Refined dimensional accuracy in FDM components via ensemble weight-optimized surrogates and hybrid NSGA-II-TOPSIS optimization

Abstract

In this paper, a novel approach was developed to predict the geometrical deviation and density of fused deposition modeling (FDM) parts and to optimize these outcomes by fine-tuning the relevant process variables. The prediction process utilized an ensemble approach, combining the optimized weighted sum of three individual surrogate models. These models correlate the input variables - nozzle temperature (NT), infill fraction (IF), and print speed (PS) - with the output responses of density, internal ovality (IO), and external ovality (EO). According to the results, the ensemble outperformed the individual surrogates, exhibiting enhanced predictive accuracy. Subsequently, non-dominated sorting genetic algorithm II (NSGA-II), a multi-objective optimization technique, was integrated with the technique for order of preference by similarity to ideal solution (TOPSIS), a multi-criteria decision-making method, to optimize the ensemble of surrogates (EoS) and generate a ranked set of Pareto-optimal solutions.
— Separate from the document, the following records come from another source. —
(** * LocalRAG: the chunker and the vector store, embedded and verified

    A shallow embedding of [tree_sitter_chunker.py] and [vector_store.py].
    Python values are modelled as follows: [int] as [Z], [str] as [string],
    [float] as the binary64 numbers of [PrimFloat], [list] as [list],
    [dict] as stdpp's [gmap], [Optional] as [option], and a raised
    exception as the [Raise] branch of [result]. *)

From Stdlib Require Import ZArith Ascii String DecimalString Floats.
From stdpp Require Import base option list sorting gmap strings.

Set Warnings "-register-all,-inexact-float".

Local Open Scope Z_scope.

(** ** Python primitives *)

Module Py.

(** Exceptions the modelled code can raise. *)
Inductive exn : Type :=
| IndexError
| KeyError
| TypeError
| ValueError
| UnboundLocalError
| FileNotFoundError
| DuplicateIDError.

Inductive result (A : Type) : Type :=
| Ok (a : A)
| Raise (e : exn).
Arguments Ok {A} a.
Arguments Raise {A} e.

Definition bind {A B} (m : result A) (k : A -> result B) : result B :=
  match m with
  | Ok a => k a
  | Raise e => Raise e
  end.

(** [for x in xs: st = body(st, x)], stopping at the first exception. *)
Fixpoint for_each {A S} (body : S -> A -> result S) (xs : list A) (st : S)
  : result S :=
  match xs with
  | [] => Ok st
  | x :: xs' => bind (body st x) (for_each body xs')
  end.

(** [len] of a list and of a string. *)
Definition len {A} (l : list A) : Z := Z.of_nat (length l).
Definition str_len (s : string) : Z := Z.of_nat (String.length s).

(** The line-feed character. *)
Definition LF : ascii := Ascii.ascii_of_nat 10.
Definition nl : string := String LF EmptyString.

(** [s.split('\n')]: never empty, one more piece than there are line feeds. *)
Fixpoint split_nl (s : string) : list string :=
  match s with
  | EmptyString => [EmptyString]
  | String c s' =>
      if Ascii.eqb c LF then EmptyString :: split_nl s'
      else match split_nl s' with
           | [] => [String c EmptyString]
           | h :: t => String c h :: t
           end
  end.

(** [sep.join(l)] *)
Fixpoint join (sep : string) (l : list string) : string :=
  match l with
  | [] => EmptyString
  | [x] => x
  | x :: rest => x +:+ sep +:+ join sep rest
  end.

(** String slices with non-negative bounds: [s[a:]], [s[:b]], [s[a:b]]. *)
Fixpoint str_drop (n : nat) (s : string) : string :=
  match n, s with
  | O, _ => s
  | S _, EmptyString => EmptyString
  | S n', String _ s' => str_drop n' s'
  end.

Fixpoint str_take (n : nat) (s : string) : string :=
  match n, s with
  | O, _ => EmptyString
  | S _, EmptyString => EmptyString
  | S n', String c s' => String c (str_take n' s')
  end.

Definition str_slice (a b : nat) (s : string) : string :=
  str_take (b - a) (str_drop a s).

(** [sub in s] *)
Fixpoint str_contains (sub s : string) : bool :=
  String.prefix sub s ||
  match s with
  | EmptyString => false
  | String _ s' => str_contains sub s'
  end.

(** [s.strip(chars)] *)
Fixpoint lstrip (chars : list ascii) (s : string) : string :=
  match s with
  | EmptyString => EmptyString
  | String c s' => if bool_decide (c ∈ chars) then lstrip chars s' else s
  end.

Fixpoint rstrip (chars : list ascii) (s : string) : string :=
  match s with
  | EmptyString => EmptyString
  | String c s' =>
      match rstrip chars s' with
      | EmptyString =>
          if bool_decide (c ∈ chars) then EmptyString
          else String c EmptyString
      | r => String c r
      end
  end.

Definition strip (chars : list ascii) (s : string) : string :=
  rstrip chars (lstrip chars s).

(** [str(i)] for an [int]. *)
Definition str_of_int (i : Z) : string :=
  NilZero.string_of_int (Z.to_int i).

(** List slice [l[lo:hi]] with Python's treatment of negative and
    out-of-range bounds. *)
Definition slice_index (n i : Z) : Z :=
  if i <? 0 then Z.max 0 (n + i) else Z.min i n.

Definition slice {A} (l : list A) (lo hi : Z) : list A :=
  let lo' := slice_index (len l) lo in
  let hi' := slice_index (len l) hi in
  take (Z.to_nat (hi' - lo')) (drop (Z.to_nat lo') l).

(** [range(start, stop, step)]; a zero step raises [ValueError]. *)
Definition range (start stop step : Z) : result (list Z) :=
  if step =? 0 then Raise ValueError
  else
    let n := if 0 <? step then (stop - start + step - 1) / step
             else (start - stop - step - 1) / (- step) in
    Ok (map (fun k => start + Z.of_nat k * step) (seq 0 (Z.to_nat n))).

(** [l[i]] for a non-negative index. *)
Definition getitem {A} (l : list A) (i : nat) : result A :=
  match l !! i with
  | Some x => Ok x
  | None => Raise IndexError
  end.

(** Truth value of an [Optional[str]]: [None] and the empty string are
    false. *)
Definition truthy (o : option string) : bool :=
  match o with
  | Some (String _ _) => true
  | _ => false
  end.

(** [o or ''] *)
Definition or_empty (o : option string) : string :=
  if truthy o then default EmptyString o else EmptyString.

(** [enumerate(l)] *)
Fixpoint enumerate_from {A} (i : Z) (l : list A) : list (Z * A) :=
  match l with
  | [] => []
  | x :: l' => (i, x) :: enumerate_from (i + 1) l'
  end.
Definition enumerate {A} (l : list A) : list (Z * A) := enumerate_from 0 l.

End Py.

Import Py.

Global Arguments Py.bind {A B} !m k /.
Global Arguments len : simpl never.
Global Arguments str_len : simpl never.

Notation "'let!' x ':=' m 'in' k" := (Py.bind m (fun x => k))
  (at level 10, x name, m at level 100, k at level 200).

(** ** Configuration ([config.py]) *)

Record TreeSitterConfig : Type := {
  chunk_by_functions : bool;
  chunk_by_classes : bool;
  chunk_by_methods : bool;
  include_docstrings : bool;
  min_chunk_size : Z;
  max_chunk_size : Z;
  overlap_size : Z;
  include_imports : bool;
}.

(** The defaults of [TreeSitterConfig]. *)
Definition default_config : TreeSitterConfig := {|
  chunk_by_functions := true;
  chunk_by_classes := true;
  chunk_by_methods := true;
  include_docstrings := true;
  min_chunk_size := 50;
  max_chunk_size := 2000;
  overlap_size := 200;
  include_imports := true;
|}.

Module ChromaDBConfig.
Record t : Type := {
  top_k : Z;
  similarity_threshold : float;
}.

(** The defaults of [ChromaDBConfig]. *)
Definition default : t := {|
  top_k := 8;
  similarity_threshold := 0.1%float;
|}.
End ChromaDBConfig.

(** ** Chunks *)

(** A metadata value: what a chunk's [metadata] dict and a stored or
    exported record hold. *)
Inductive value : Type :=
| VStr (s : string)
| VInt (i : Z)
| VBool (b : bool).

Abbreviation Metadata := (gmap string value).

(** What the code takes from outside: [hashlib.md5(..).hexdigest()] and
    [pathlib]'s [Path.suffix]. *)
Class Env : Type := {
  md5_hexdigest : string -> string;
  path_suffix : string -> string;
}.

Record CodeChunk : Type := mkCodeChunk {
  content : string;
  chunk_type : string;
  language : string;
  file_path : string;
  start_line : Z;
  end_line : Z;
  name : option string;
  parent_context : option string;
  metadata : Metadata;
  chunk_id : string;
}.

Section Chunk.
Context {env : Env}.

(** [CodeChunk._generate_id], from the fields it reads. *)
Definition _generate_id (language chunk_type file_path : string)
    (start_line : Z) (content : string) : string :=
  let content_hash :=
    md5_hexdigest (file_path +:+ ":" +:+ str_of_int start_line +:+ ":" +:+ content) in
  language +:+ "_" +:+ chunk_type +:+ "_" +:+ str_slice 0 12 content_hash.

(** The dataclass constructor followed by [__post_init__]: a missing
    [metadata] becomes the empty dict and a missing [chunk_id] is
    generated. *)
Definition new_CodeChunk (content chunk_type language file_path : string)
    (start_line end_line : Z) (name parent_context : option string)
    (metadata : option Metadata) (chunk_id : option string) : CodeChunk :=
  {| content := content;
     chunk_type := chunk_type;
     language := language;
     file_path := file_path;
     start_line := start_line;
     end_line := end_line;
     name := name;
     parent_context := parent_context;
     metadata := default ∅ metadata;
     chunk_id :=
       match chunk_id with
       | Some i => i
       | None => _generate_id language chunk_type file_path start_line content
       end |}.

End Chunk.

(** ** The chunker ([tree_sitter_chunker.py]) *)

(** A syntax-tree node as the chunker reads it: its type, the field of
    its parent it fills (what [child_by_field_name] looks up), its start
    and end points (row, column) and its children. *)
Inductive Node : Type :=
| mkNode (type : string) (field : option string)
         (start_point end_point : nat * nat) (children : list Node).

Definition type (n : Node) : string :=
  match n with mkNode t _ _ _ _ => t end.
Definition field (n : Node) : option string :=
  match n with mkNode _ f _ _ _ => f end.
Definition start_point (n : Node) : nat * nat :=
  match n with mkNode _ _ s _ _ => s end.
Definition end_point (n : Node) : nat * nat :=
  match n with mkNode _ _ _ e _ => e end.
Definition children (n : Node) : list Node :=
  match n with mkNode _ _ _ _ cs => cs end.

Definition child_by_field_name (n : Node) (f : string) : option Node :=
  List.find (fun c => bool_decide (field c = Some f)) (children n).

(** [self]: the configuration and the parsers that were loaded, by
    language; a parser maps the source text to the root node. *)
Record TreeSitterChunker : Type := {
  config : TreeSitterConfig;
  parsers : gmap string (string -> Node);
}.

(** The file system: the text [f.read()] returns for a path. *)
Abbreviation Files := (gmap string string).

Definition read_file (fs : Files) (file_path : string) : result string :=
  match fs !! file_path with
  | Some text => Ok text
  | None => Raise FileNotFoundError
  end.

Section Chunker.
Context {env : Env}.
Variable self : TreeSitterChunker.

(** [_get_node_text] *)
Definition _get_node_text (node : option Node) (code_lines : list string)
  : result string :=
  match node with
  | None => Ok EmptyString
  | Some node =>
      let '(start_row, start_col) := start_point node in
      let '(end_row, end_col) := end_point node in
      if (start_row =? end_row)%nat then
        let! line := getitem code_lines start_row in
        Ok (str_slice start_col end_col line)
      else
        let! first := getitem code_lines start_row in
        let! text :=
          for_each
            (fun text row =>
               let! line := getitem code_lines row in
               Ok (text +:+ nl +:+ line))
            (seq (start_row + 1) (end_row - (start_row + 1)))
            (str_drop start_col first) in
        let! last := getitem code_lines end_row in
        Ok (text +:+ nl +:+ str_take end_col last)
  end.

(** [_get_node_content]: the whole lines [start_line .. end_line]. *)
Definition _get_node_content (node : Node) (code_lines : list string)
  : string :=
  let start_line := Z.of_nat (start_point node).1 in
  let end_line := Z.of_nat (end_point node).1 in
  join nl (slice code_lines start_line (end_line + 1)).

Definition quote_chars : list ascii :=
  [Ascii.ascii_of_nat 34; Ascii.ascii_of_nat 39].

(** [_extract_docstring] *)
Definition _extract_docstring (node : Node) (code_lines : list string)
  : result (option string) :=
  match child_by_field_name node "body" with
  | Some body =>
      if 0 <? len (children body) then
        let! first_child := getitem (children body) 0 in
        if bool_decide (type first_child = "expression_statement") then
          let! string_node := getitem (children first_child) 0 in
          if bool_decide (type string_node = "string") then
            let! text := _get_node_text (Some string_node) code_lines in
            Ok (Some (strip quote_chars text))
          else Ok None
        else Ok None
      else Ok None
  | None => Ok None
  end.

Definition triple_quote : string :=
  let q := Ascii.ascii_of_nat 34 in String q (String q (String q EmptyString)).

(** [_extract_function_chunk]. The local [docstring] is bound only when
    [include_docstrings] is set; reading it unbound raises. *)
Definition _extract_function_chunk (node : Node) (code_lines : list string)
    (file_path : string) (parent_class : option string)
    (chunks : list CodeChunk) : result (list CodeChunk) :=
  let! func_name := _get_node_text (child_by_field_name node "name") code_lines in
  let func_content := _get_node_content node code_lines in
  let! bound :=
    if include_docstrings (config self) then
      let! docstring := _extract_docstring node code_lines in
      if truthy docstring
         && negb (str_contains (default EmptyString docstring) func_content)
      then Ok (Some docstring,
               triple_quote +:+ default EmptyString docstring +:+ triple_quote
                 +:+ nl +:+ func_content)
      else Ok (Some docstring, func_content)
    else Ok (None, func_content) in
  let func_content := bound.2 in
  let chunk_type := if truthy parent_class then "method" else "function" in
  let! has_docstring :=
    match bound.1 with
    | Some docstring => Ok (truthy docstring)
    | None => Raise UnboundLocalError
    end in
  Ok (chunks ++
      [new_CodeChunk func_content chunk_type "python" file_path
         (Z.of_nat (start_point node).1) (Z.of_nat (end_point node).1)
         (Some func_name) parent_class
         (Some {[ "has_docstring" := VBool has_docstring ]}) None]).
The outcomes from the EoS, combined with the NSGA-II-TOPSIS hybrid optimization process, revealed that the most effective optimal control parameters were approximately 195 degrees C for NT, 50% for IF, and a range of 55-66 mm/min for PS. This hybrid approach affirmed the reliability and robustness of the identified processing parameters for the production of top-quality FDM parts with desired dimensional accuracy and density.